> _WORK INSTRUCTIONS_: Work out how many lines of the listing below mention the word "bitcoin", and give only that figure.
-*-
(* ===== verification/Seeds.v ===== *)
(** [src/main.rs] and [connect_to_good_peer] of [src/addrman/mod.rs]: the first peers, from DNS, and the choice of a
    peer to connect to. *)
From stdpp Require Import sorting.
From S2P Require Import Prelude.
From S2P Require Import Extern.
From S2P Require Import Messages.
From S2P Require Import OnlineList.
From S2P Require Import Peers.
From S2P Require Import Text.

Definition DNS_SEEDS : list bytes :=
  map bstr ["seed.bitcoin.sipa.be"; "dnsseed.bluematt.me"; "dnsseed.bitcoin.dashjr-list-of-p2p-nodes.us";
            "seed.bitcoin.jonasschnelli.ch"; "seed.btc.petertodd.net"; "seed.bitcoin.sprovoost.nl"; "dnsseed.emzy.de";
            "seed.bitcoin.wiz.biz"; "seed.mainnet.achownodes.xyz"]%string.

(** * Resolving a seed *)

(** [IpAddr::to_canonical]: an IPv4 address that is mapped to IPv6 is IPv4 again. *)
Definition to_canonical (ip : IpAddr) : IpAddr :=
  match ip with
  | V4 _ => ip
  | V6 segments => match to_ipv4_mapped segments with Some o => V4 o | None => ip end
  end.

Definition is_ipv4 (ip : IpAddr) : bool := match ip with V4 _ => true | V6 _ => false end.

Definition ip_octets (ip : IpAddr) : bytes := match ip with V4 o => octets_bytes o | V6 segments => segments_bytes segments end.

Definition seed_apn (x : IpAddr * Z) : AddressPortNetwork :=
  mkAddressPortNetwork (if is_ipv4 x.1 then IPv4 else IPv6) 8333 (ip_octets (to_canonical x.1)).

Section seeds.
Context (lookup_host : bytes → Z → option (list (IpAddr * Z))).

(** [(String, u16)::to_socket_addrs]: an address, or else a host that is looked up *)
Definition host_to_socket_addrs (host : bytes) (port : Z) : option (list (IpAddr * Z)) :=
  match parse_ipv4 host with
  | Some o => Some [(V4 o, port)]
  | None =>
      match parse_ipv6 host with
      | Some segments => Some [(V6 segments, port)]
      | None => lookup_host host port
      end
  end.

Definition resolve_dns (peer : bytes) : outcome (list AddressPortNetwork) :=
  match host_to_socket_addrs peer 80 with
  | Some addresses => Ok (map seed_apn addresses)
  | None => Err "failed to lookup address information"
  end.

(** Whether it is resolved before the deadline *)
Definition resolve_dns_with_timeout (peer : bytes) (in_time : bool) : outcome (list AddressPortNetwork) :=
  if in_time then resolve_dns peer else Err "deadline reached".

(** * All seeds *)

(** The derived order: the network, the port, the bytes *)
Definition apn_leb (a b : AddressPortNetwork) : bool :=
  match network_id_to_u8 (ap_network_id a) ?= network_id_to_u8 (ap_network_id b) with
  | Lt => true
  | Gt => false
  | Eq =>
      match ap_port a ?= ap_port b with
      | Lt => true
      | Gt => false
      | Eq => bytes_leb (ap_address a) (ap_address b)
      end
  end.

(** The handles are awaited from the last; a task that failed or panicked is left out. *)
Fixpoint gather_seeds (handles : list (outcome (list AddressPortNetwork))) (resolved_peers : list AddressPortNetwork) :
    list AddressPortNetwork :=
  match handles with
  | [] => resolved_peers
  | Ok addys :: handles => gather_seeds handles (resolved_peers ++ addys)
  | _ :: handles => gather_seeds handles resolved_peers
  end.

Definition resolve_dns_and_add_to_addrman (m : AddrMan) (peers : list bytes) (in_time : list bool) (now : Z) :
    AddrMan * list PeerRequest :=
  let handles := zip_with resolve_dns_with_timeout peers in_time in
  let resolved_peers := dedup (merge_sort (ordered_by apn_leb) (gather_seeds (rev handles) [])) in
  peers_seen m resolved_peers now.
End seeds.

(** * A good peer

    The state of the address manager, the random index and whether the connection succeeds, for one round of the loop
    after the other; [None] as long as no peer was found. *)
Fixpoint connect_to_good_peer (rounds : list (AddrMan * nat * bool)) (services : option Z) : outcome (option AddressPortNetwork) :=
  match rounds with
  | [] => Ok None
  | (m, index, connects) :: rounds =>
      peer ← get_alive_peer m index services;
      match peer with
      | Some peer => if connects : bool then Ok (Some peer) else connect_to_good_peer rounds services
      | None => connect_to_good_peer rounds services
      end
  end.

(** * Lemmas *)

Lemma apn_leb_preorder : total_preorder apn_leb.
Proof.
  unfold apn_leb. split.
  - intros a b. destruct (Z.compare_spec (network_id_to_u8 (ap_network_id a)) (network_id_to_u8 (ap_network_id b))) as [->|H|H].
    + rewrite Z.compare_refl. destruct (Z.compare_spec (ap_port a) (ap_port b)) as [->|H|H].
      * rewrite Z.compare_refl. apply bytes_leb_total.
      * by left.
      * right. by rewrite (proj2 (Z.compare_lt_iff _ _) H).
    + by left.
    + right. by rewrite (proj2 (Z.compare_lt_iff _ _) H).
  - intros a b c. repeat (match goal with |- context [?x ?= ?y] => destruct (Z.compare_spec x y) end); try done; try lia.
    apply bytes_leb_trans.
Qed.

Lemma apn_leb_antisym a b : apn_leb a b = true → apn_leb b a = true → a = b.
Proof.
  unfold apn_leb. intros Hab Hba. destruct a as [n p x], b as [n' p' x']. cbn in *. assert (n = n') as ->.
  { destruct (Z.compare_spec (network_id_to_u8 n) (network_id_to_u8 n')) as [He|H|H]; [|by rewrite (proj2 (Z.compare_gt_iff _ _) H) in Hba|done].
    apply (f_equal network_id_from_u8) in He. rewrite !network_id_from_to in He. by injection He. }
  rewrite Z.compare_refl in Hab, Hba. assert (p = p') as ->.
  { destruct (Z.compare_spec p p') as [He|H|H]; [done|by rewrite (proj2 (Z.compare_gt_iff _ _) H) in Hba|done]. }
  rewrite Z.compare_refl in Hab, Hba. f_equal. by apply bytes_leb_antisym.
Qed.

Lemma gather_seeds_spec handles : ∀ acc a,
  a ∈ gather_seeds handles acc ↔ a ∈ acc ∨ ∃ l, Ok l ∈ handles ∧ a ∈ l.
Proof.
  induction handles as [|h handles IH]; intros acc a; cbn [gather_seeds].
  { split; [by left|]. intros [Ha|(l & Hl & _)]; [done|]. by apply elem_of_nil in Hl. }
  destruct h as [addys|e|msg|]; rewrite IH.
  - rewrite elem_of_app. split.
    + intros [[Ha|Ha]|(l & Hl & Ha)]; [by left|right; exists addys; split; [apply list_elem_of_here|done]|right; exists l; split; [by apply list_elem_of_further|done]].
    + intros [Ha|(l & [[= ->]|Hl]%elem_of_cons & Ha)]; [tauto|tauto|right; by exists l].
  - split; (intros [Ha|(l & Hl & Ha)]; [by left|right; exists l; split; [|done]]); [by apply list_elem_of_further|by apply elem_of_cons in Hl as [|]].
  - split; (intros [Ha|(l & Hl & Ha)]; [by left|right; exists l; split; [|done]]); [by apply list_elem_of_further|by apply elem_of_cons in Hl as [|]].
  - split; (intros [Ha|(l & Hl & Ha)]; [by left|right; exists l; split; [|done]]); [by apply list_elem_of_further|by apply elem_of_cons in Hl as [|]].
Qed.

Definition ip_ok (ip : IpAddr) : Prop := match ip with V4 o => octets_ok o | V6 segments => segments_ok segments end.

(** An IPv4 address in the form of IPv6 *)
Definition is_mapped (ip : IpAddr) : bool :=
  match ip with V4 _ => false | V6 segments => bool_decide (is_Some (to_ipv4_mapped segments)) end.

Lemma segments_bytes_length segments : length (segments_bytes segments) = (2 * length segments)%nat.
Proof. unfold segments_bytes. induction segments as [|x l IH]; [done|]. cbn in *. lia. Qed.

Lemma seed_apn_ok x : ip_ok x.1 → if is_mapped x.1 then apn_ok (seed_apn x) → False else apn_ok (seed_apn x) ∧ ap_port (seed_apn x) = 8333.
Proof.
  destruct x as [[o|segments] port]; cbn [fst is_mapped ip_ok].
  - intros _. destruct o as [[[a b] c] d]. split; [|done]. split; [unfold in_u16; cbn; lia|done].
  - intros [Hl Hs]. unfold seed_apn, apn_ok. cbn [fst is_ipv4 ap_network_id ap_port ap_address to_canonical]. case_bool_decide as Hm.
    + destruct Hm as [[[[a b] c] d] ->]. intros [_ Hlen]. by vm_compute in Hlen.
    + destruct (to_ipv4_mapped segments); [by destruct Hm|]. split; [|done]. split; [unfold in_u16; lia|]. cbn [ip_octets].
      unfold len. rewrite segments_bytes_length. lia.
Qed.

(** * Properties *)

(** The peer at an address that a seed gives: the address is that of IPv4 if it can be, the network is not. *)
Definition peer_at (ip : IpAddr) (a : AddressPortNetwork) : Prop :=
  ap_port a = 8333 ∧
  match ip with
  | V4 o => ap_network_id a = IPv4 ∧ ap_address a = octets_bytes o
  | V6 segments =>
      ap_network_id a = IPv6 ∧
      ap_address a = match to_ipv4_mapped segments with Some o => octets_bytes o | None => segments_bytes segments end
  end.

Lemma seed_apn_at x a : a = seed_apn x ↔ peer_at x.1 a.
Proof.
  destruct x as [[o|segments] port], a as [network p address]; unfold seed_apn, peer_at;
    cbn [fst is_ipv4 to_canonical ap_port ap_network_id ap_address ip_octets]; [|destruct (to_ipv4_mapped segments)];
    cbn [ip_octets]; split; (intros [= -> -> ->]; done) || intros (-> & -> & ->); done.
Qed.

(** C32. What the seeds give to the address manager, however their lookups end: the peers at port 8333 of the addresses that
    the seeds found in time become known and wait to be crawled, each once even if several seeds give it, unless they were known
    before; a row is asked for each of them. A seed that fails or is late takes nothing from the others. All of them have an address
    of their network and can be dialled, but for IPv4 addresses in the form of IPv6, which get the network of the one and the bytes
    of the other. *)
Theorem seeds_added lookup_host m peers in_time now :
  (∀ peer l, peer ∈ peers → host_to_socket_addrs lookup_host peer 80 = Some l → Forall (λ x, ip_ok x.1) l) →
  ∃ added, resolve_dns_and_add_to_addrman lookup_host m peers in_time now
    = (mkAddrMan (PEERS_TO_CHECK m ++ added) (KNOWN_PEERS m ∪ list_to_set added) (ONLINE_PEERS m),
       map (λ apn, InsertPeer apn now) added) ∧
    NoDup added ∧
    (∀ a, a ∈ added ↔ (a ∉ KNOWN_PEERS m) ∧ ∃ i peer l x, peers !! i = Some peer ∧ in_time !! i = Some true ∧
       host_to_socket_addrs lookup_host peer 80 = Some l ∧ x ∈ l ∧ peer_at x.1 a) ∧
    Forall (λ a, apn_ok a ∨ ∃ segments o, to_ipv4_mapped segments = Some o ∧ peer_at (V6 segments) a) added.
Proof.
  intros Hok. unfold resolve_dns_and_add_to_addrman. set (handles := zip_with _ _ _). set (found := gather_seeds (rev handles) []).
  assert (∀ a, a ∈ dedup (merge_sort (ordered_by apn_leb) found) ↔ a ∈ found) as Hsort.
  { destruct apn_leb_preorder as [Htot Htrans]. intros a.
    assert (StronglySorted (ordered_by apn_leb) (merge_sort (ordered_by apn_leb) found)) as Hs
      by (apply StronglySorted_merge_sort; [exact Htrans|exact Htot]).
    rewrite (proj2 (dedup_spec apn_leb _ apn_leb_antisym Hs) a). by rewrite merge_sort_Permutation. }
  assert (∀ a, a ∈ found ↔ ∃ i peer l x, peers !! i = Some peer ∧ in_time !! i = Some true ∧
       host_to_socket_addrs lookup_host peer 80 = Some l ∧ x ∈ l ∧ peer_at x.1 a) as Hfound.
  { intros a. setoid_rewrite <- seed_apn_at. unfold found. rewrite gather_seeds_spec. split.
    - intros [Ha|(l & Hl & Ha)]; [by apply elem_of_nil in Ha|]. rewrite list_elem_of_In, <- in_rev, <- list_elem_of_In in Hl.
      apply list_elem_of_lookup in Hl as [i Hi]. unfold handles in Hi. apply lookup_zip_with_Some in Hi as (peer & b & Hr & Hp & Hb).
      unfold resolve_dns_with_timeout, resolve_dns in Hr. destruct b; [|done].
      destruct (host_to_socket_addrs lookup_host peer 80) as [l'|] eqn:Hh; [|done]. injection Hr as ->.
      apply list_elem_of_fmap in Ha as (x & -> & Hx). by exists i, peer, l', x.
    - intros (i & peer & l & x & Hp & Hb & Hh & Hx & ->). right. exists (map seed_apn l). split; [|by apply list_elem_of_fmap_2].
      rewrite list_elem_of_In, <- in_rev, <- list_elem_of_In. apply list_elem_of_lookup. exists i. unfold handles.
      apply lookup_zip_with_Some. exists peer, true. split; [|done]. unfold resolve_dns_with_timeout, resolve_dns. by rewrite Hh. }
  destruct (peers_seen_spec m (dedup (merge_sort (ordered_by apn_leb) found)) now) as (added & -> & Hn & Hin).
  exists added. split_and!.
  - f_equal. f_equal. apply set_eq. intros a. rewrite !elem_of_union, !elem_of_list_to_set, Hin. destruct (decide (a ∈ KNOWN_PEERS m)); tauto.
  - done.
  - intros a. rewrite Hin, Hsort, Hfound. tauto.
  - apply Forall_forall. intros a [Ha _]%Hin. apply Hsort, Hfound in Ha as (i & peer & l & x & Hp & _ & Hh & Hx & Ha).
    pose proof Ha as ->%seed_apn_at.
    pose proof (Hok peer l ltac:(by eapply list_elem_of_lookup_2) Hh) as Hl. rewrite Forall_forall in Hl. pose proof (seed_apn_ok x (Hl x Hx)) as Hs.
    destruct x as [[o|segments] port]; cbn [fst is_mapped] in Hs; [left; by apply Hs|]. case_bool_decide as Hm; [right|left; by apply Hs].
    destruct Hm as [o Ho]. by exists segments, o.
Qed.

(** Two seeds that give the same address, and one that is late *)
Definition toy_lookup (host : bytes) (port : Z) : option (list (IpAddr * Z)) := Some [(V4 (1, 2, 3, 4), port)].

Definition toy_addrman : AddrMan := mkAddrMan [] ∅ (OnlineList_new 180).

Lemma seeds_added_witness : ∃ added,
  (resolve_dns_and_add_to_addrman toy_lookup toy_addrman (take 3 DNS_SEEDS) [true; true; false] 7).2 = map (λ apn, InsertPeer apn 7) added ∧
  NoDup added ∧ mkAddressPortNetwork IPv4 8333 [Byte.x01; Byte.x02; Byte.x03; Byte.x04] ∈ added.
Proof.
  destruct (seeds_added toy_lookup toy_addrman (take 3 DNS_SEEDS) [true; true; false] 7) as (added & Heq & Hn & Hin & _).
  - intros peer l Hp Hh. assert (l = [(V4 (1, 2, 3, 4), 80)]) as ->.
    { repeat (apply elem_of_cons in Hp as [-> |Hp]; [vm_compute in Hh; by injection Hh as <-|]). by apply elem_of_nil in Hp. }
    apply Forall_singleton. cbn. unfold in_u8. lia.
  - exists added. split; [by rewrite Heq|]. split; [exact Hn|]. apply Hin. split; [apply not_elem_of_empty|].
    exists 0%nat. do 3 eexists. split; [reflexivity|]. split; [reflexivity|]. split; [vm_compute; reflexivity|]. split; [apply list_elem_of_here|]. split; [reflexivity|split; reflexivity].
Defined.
-*-
> _ANSWER TO THIS PROBLEM_: 3